TipJoy Launches (YC winter 08) - jamiequint
http://www.techcrunch.com/2008/02/10/tipjoy-a-better-tip-jar-for-content/

======
murrayh
Fantastic, I look forward to seeing this service take off. However, I think
you have a major (and seemingly hidden) issue: trust.

Don't get me wrong, I don't think you guys are out to swindle me or anything
(quite the opposite), but honestly your website sets my 'dodgy brothers'
sensor tingling. The main source of information, the FAQ, intermingles sales
pitches with fragmented bites of detail about how the service actually works.
Most of the FAQ is fluff, with the few facts hidden amongst it. I have several
questions about how the service works. For example: When do you take your cut?
What happens to uncollected funds? If I donate 10c to someone, am I going to
be sent an email demanding payment 5 times a day? (I am not asking for a
response on these questions here – I think this information should be on the
website itself).

At the moment, if I use your service, I know what is going to happen in a
general sense (and I had to read thoroughly to even get this far), but I don't
know all the details. Because I don't know the details, I have to trust that
you are going to do these right. But why should I trust you to do that? If you
were trustworthy, wouldn't you be upfront in the first place? The more I have
to trust you, the less willing I am going to be to trust you.

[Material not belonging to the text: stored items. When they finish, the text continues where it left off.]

(* ===== verification/WalProofs.v ===== *)
(** The file log: its representation on disk, what each method does to it,
    and what a fault, a crash or a power loss can leave behind. *)
From stdpp Require Import base list strings gmap sets.
From Stdlib Require Import ZArith Lia.
From S2P Require Import Prelude Errors Go Bytes Os OsFaults Proto Wal WalFormat.

Import FileWAL.

(** Runs the sequencing of a method down to its next system call. *)
Ltac run_go :=
  cbv beta iota zeta delta [bind try ignore wrapping on_fst on_snd gets modify of_out
    ret fail run_local id this update open_or_empty].

(** What a record yields on recovery, given the acknowledged set. *)
Definition live_entry `{C : Codec} (acked : gset Z) (rec : record) : option Entry :=
  if decide (r_seq rec ∈ acked) then None
  else match proto_Unmarshal (r_payload rec) with
       | inl _ => None
       | inr event => Some (mk_entry (r_seq rec) event)
       end.

Definition live_entries `{C : Codec} (acked : gset Z) (recs : list record) : list Entry :=
  omap (live_entry acked) recs.

Definition max_seq (recs : list record) : Z := foldl max_body 0%Z recs.

(** The log file of [fw] holds [recs] and then [t]; the ack file [acks] and then [ta]. *)
Definition on_disk (d : string) (w : os) (recs : list record) (t : list byte)
    (acks : list Z) (ta : list byte) : Prop :=
  (data <$> files w !! filepath_Join d walFileName) = Some (encode_log recs ++ t) /\
  (data <$> files w !! filepath_Join d ackFileName) = Some (encode_acks acks ++ ta).

(** The log in good order: what a process that has met no fault maintains. *)
Record log_rep (fw : FileWAL) (w : os) (recs : list record) (acks : list Z) : Prop := {
  rep_wal_h : open_at (walFile fw) (walPath fw);
  rep_ack_h : open_at (ackFile fw) (ackPath fw);
  rep_wal : files w !! walPath fw =
              Some (mk_file (encode_log recs) (length (encode_log recs)));
  rep_ack : (data <$> files w !! ackPath fw) = Some (encode_acks acks);
  rep_acked : acked fw = list_to_set acks;
  rep_wf : Forall wf_record recs;
  rep_acks_wf : Forall wf_seq acks;
  rep_seq : (0 <= seq fw < 2 ^ 64)%Z;
  rep_recs_le : Forall (fun rec => r_seq rec <= seq fw)%Z recs;
  rep_acks_le : Forall (fun a => a <= seq fw)%Z acks;
  rep_nodup : NoDup (r_seq <$> recs)
}.

Lemma walPath_ackPath d : filepath_Join d walFileName <> filepath_Join d ackFileName.
Proof. by intros [=]. Qed.

Section body_folds.
Context `{C : Codec}.

Lemma recover_fold acked recs acc :
  foldl (recover_body acked) acc recs = acc ++ live_entries acked recs.
Proof.
  revert acc. induction recs as [|rec recs IH]; intros acc; simpl; [by rewrite app_nil_r|].
  rewrite IH. unfold recover_body, live_entry.
  case_decide; [done|]. destruct (proto_Unmarshal _); [done|].
  by rewrite <- app_assoc.
Qed.

Lemma checkpoint_fold acked recs acc :
  foldl (checkpoint_body acked) acc recs = acc ++ filter (fun rec => r_seq rec ∉ acked) recs.
Proof.
  revert acc. induction recs as [|rec recs IH]; intros acc; simpl; [by rewrite app_nil_r|].
  rewrite IH, filter_cons. unfold checkpoint_body. repeat case_decide; try done.
  by rewrite <- app_assoc.
Qed.

Lemma max_fold_ge recs m : (m <= foldl max_body m recs)%Z.
Proof.
  revert m. induction recs as [|rec recs IH]; intros m; simpl; [lia|].
  specialize (IH (max_body m rec)). unfold max_body in *. case_decide; lia.
Qed.

Lemma max_fold_le recs m b :
  (m <= b)%Z -> Forall (fun rec => r_seq rec <= b)%Z recs -> (foldl max_body m recs <= b)%Z.
Proof.
  intros Hm Hl. revert m Hm. induction Hl as [|rec recs Hr _ IH]; intros m Hm; simpl; [done|].
  apply IH. unfold max_body. case_decide; lia.
Qed.

Lemma max_fold_bound recs m : Forall (fun rec => r_seq rec <= foldl max_body m recs)%Z recs.
Proof.
  revert m. induction recs as [|rec recs IH]; intros m; simpl; [done|].
  constructor; [|apply IH]. pose proof (max_fold_ge recs (max_body m rec)).
  unfold max_body in *. case_decide; lia.
Qed.

Lemma live_entry_Some acked rec en :
  live_entry acked rec = Some en -> SeqNum en = r_seq rec /\ r_seq rec ∉ acked.
Proof.
  unfold live_entry. case_decide; [done|]. destruct (proto_Unmarshal _); [done|].
  by intros [= <-].
Qed.

Lemma live_entry_anti acked acked' rec en :
  acked' ⊆ acked -> live_entry acked rec = Some en -> live_entry acked' rec = Some en.
Proof. unfold live_entry. intros Hs. by repeat case_decide; set_solver. Qed.

Lemma live_entry_ack acked rec a :
  live_entry ({[a]} ∪ acked) rec =
  if decide (r_seq rec = a) then None else live_entry acked rec.
Proof. unfold live_entry. repeat case_decide; set_solver. Qed.

Lemma live_entries_cons acked rec recs :
  live_entries acked (rec :: recs) =
  match live_entry acked rec with
  | Some en => en :: live_entries acked recs
  | None => live_entries acked recs
  end.
Proof. reflexivity. Qed.

(** Forgetting acknowledgements only adds entries. *)
Lemma live_entries_anti acked acked' recs :
  acked' ⊆ acked -> live_entries acked recs `sublist_of` live_entries acked' recs.
Proof.
  intros Hs. induction recs as [|rec recs IH]; [done|]. rewrite !live_entries_cons.
  destruct (live_entry acked rec) as [en|] eqn:E.
  - rewrite (live_entry_anti _ _ _ _ Hs E). by apply sublist_skip.
  - destruct (live_entry acked' rec); [by apply sublist_cons|done].
Qed.

Lemma live_entries_filter acked acked' recs :
  acked' ⊆ acked ->
  live_entries acked' (filter (fun rec => r_seq rec ∉ acked) recs) = live_entries acked recs.
Proof.
  intros Hs. induction recs as [|rec recs IH]; [done|].
  rewrite filter_cons, live_entries_cons. destruct (decide (r_seq rec ∈ acked)) as [Hin|Hin].
  - rewrite decide_False by tauto. unfold live_entry.
    rewrite decide_True by done. exact IH.
  - rewrite decide_True by done. rewrite live_entries_cons, IH.
    assert (live_entry acked' rec = live_entry acked rec) as ->
      by (unfold live_entry; by rewrite !decide_False by set_solver).
    done.
Qed.

Lemma live_entries_ack acked recs a :
  live_entries ({[a]} ∪ acked) recs =
  filter (fun en => SeqNum en <> a) (live_entries acked recs).
Proof.
  induction recs as [|rec recs IH]; [done|].
  rewrite !live_entries_cons, live_entry_ack. destruct (live_entry acked rec) as [en|] eqn:E.
  - apply live_entry_Some in E as [<- _]. rewrite filter_cons, IH.
    repeat case_decide; naive_solver.
  - by case_decide.
Qed.

Lemma live_entries_snoc acked recs rec :
  live_entries acked (recs ++ [rec]) =
  live_entries acked recs ++ option_list (live_entry acked rec).
Proof. unfold live_entries. rewrite omap_app. simpl. by destruct (live_entry acked rec). Qed.

Lemma live_entries_seqs acked recs en :
  en ∈ live_entries acked recs -> SeqNum en ∈ r_seq <$> recs /\ SeqNum en ∉ acked.
Proof.
  unfold live_entries. rewrite list_elem_of_omap. intros (rec & Hin & Hl).
  apply live_entry_Some in Hl as [-> Ha]. split; [|done].
  apply list_elem_of_fmap. eauto.
Qed.
End body_folds.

Also, be-careful of how you advertise yourselves. Quite a few statements in
that FAQ are quite strange, like discussing passing on future savings to the
tip receivers, and the whole money transfer service thing. Why are you asking
for more of my trust, or my help? Me... help a company? You're supposed to be
helping me! I don't want to trade with you because you're going to be help me
in the future, I want to trade with you because you are going to help me right
now. So you just need to sell your current rates and features convincingly.
Don't get me wrong, slash your prices as soon as you can, but don't promise
you will, just do it and let everyone know you've done it when you've done it.
You can't tell me you're customer orientated; almost every company says it.
Let your customers tell me (word of mouth style, not via your home-page :-) ).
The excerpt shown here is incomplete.